**Problem to solve:**
Set down exactly the lines running from the line with "- intros k v" to the end of the listing below, both ends included.
· · ·
Lemma notify_below d s :
  polledMeasurement s = false -> d <= thresholdLevel s ->
  trace (notify_motherboard d s) = trace s /\
  overThreshold (notify_motherboard d s) = false.
Proof.
  intros Hp Hd. notify_cases d s; try congruence; try lia.
  split; reflexivity.
Qed.

(** A defined value is stored big-endian and the cycle completes. *)
Lemma PrepareData_defined s d :
  dataToSend s = Some d ->
  exists s',
    SoundLevel_PrepareData s = Some s' /\
    measurementData s' = (u8 (Z.shiftr d 8), u8 d) /\
    transmitted s' = d.
Proof.
  intros Hd. unfold SoundLevel_PrepareData. rewrite Hd.
  eexists. split; [reflexivity |].
  unfold transmitted, SoundLevel_GetData, SoundLevel_LedOff.
  rewrite (proj2 (proj2 (proj2 (notify_frame d _)))).
  cbn [measurementData set_measurementData].
  split; [reflexivity |]. apply bytes_value.
  exact (to_uint16_range _ _ Hd).
Qed.

Lemma dataToSend_clamped s :
  fgt (dBZ_raw s) DBZ_MAX = true -> dataToSend s = Some 63600.
Proof.
  intros H. unfold dataToSend, dBZ. rewrite H. cbn.
  unfold SCALE_FACTOR, DBZ_MAX.
  replace (600 * 106)%R with (IZR 63600) by lra.
  rewrite round_real_IZR. reflexivity.
Qed.

Lemma notify_keeps_buffer d s :
  adcScaler (notify_motherboard d s) = adcScaler s /\
  sampleArray (notify_motherboard d s) = sampleArray s.
Proof. notify_cases d s; split; reflexivity. Qed.

End Notify.

(** ** Sampling *)

Lemma outside_sampling_trans (s1 s2 s3 : state) :
  outside_sampling s1 s2 -> outside_sampling s2 s3 -> outside_sampling s1 s3.
Proof. unfold outside_sampling. intuition congruence. Qed.
Example NewRequest_issues :
  NewRequest (neturl := verbatim_url) "GET" issues_URL empty_state
  = (inl issues_request, issues_state).
Proof. reflexivity. Qed.

(** C10. A client constructed with options that leave the user agent alone
    hands every request to its inner client with the single [User-Agent]
    value [go-infosight]; [do] does hand the request over whenever the
    request has a header map. *)
Theorem do_default_user_agent {neturl : NetURL} {httputil : HTTPUtil} {oauth2 : OAuth2}
    (baseURL : string) (opts : list ClientOption) (c : Client)
    (req : Request) (s : State) :
  Forall keeps_userAgent opts ->
  NewClient baseURL opts = (Some c, None) ->
  (Header req <> None -> do c req s <> None) /\
  (forall out, do c req s = Some out ->
     exists inner s1,
       innerClient c = Some inner /\ do_prepare c req s = Some s1 /\
       fst out = fst (inner req s1) /\
       header_at s1 (Header req) !! "User-Agent" = Some ["go-infosight"] /\
       Request_Header_Get req "User-Agent" s1 = "go-infosight").
Proof.
  intros Hkeep Hnew.
  apply NewClient_inv in Hnew as (c1 & Hopts & _ & Hua & _ & Hctx & [inner Hinner] & _).
  rewrite (apply_options_userAgent _ _ _ Hkeep Hopts) in Hua. simpl in Hua.
  split.
  - intros Hh. destruct (do_total c req s) as [out Hout]; try congruence.
  - intros out Hout. apply do_inv in Hout as (inner' & s1 & Hi & Hp & Hfst & _).
    exists inner', s1. repeat split; try assumption.
    + destruct (do_prepare_headers _ _ _ _ Hp) as (l & _ & -> & _).
      rewrite lookup_insert_ne by discriminate. rewrite lookup_insert_ne by discriminate.
      rewrite lookup_insert_eq, Hua. reflexivity.
    + destruct (do_prepare_Get _ _ _ _ Hp) as [-> _]. exact Hua.
Qed.

(** C10, at a client constructed with a trace flag and a login, and the
    request [GetIssues] builds. *)
Lemma do_default_user_agent_witness :
  exists out,
    do (httputil := plain_dumps)
       (constructed (NewClient (oauth2 := canned response_200) "https://example.com/api"
                       [WithTrace true; WithLogin "key" "secret"]))
       issues_request issues_state = Some out /\
    exists inner s1,
      innerClient (constructed (NewClient (oauth2 := canned response_200)
                                  "https://example.com/api"
                                  [WithTrace true; WithLogin "key" "secret"])) = Some inner /\
      fst out = fst (inner issues_request s1) /\
      Request_Header_Get issues_request "User-Agent" s1 = "go-infosight".
Proof.
  destruct (do_default_user_agent (neturl := verbatim_url) (httputil := plain_dumps)
              (oauth2 := canned response_200)
              "https://example.com/api" [WithTrace true; WithLogin "key" "secret"]
              (constructed (NewClient (oauth2 := canned response_200)
                              "https://example.com/api"
                              [WithTrace true; WithLogin "key" "secret"]))
              issues_request issues_state) as [Hruns Hsent].
  - constructor; [apply WithTrace_keeps | constructor; [apply WithLogin_keeps | constructor]].
  - reflexivity.
  - destruct (do (constructed (NewClient (oauth2 := canned response_200)
                                 "https://example.com/api"
                                 [WithTrace true; WithLogin "key" "secret"]))
                issues_request issues_state) as [out|] eqn:E.
    + exists out. split; [reflexivity|].
      destruct (Hsent out eq_refl) as (inner & s1 & Hi & _ & Hf & _ & Hg).
      exists inner, s1. auto.
    + exfalso. apply Hruns; [discriminate | reflexivity].
Defined.

(** The context of a constructed client is never the background context a
    new request carries. *)
Lemma NewClient_ctx {neturl : NetURL} {oauth2 : OAuth2}
    (baseURL : string) (opts : list ClientOption) (c : Client) :
  NewClient baseURL opts = (Some c, None) ->
  exists parent transport, ctx c = Some (WithValue_HTTPClient parent transport).
Proof. intros Hnew. apply NewClient_inv in Hnew as (c1 & _ & _ & _ & _ & -> & _). eauto. Qed.

(** C2. The three headers are set before the inner client is called (see
    [do_sets_standard_headers]), but the request the inner client is called
    with still carries its own context, not the client's.  Here the client is
    constructed with default settings, the request is the one [GetIssues]
    builds, and the inner client reports the context it sees. *)
Example do_passes_the_requests_own_context :
  ctx (constructed (NewClient (oauth2 := reports_context) "https://example.com/api" []))
  = Some (WithValue_HTTPClient Background (BearerAuthTransportRef HTTPDefaultTransport))
  /\ Request_ctx issues_request = Background
  /\ option_map (fun out => option_map Response_Status (fst (fst out)))
       (do (httputil := plain_dumps)
          (constructed (NewClient (oauth2 := reports_context) "https://example.com/api" []))
          issues_request issues_state)
     = Some (Some "context.Background").
Proof. repeat split; reflexivity. Qed.

(** ** The transport shim *)

Section ShimFacts.
Context {neturl : NetURL}.

Lemma make_Header_spec (s : State) (l : loc) (s1 : State) :
  make_Header s = (l, s1) ->
  (l ∉ dom (headers s)) /\ header_at s1 (Some l) = ∅ /\
  (forall l', l' ≠ l -> headers s1 !! l' = headers s !! l') /\ log s1 = log s.
Proof.
  unfold make_Header. intros [= <- <-]. split; [apply is_fresh|].
  split; [|split].
  - unfold header_at. simpl. rewrite lookup_insert_eq. reflexivity.
  - intros l' Hne. simpl. apply lookup_insert_ne. congruence.
  - reflexivity.
Qed.

(** Assigning every entry of [m] into the map at [l2] leaves there the
    entries of [m] over what the map held, and nothing else changes. *)
Lemma copy_entries (l2 : loc) (s1 : State) (m : HeaderMap) :
  let s2 := map_fold (fun k v st => header_assign l2 k v st) s1 m in
  header_at s2 (Some l2) = m ∪ header_at s1 (Some l2) /\
  (forall l', l' ≠ l2 -> headers s2 !! l' = headers s1 !! l') /\
  log s2 = log s1.
Proof.
  apply (map_fold_weak_ind
           (fun (st : State) (m : HeaderMap) =>
              header_at st (Some l2) = m ∪ header_at s1 (Some l2) /\
              (forall l', l' ≠ l2 -> headers st !! l' = headers s1 !! l') /\
              log st = log s1)).
  - split; [|split]; try reflexivity. rewrite (left_id_L ∅ (∪)). reflexivity.
  - intros k v m' st Hfresh (Hat & Hother & Hlog). split; [|split].
    + rewrite header_at_assign, Hat. apply insert_union_l.
    + intros l' Hne. rewrite headers_assign_other by exact Hne. apply Hother, Hne.
    + exact Hlog.
Qed.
· · ·
**Result below:**
  - intros k v m' st Hfresh (Hat & Hother & Hlog). split; [|split].
    + rewrite header_at_assign, Hat. apply insert_union_l.
    + intros l' Hne. rewrite headers_assign_other by exact Hne. apply Hother, Hne.
    + exact Hlog.
Qed.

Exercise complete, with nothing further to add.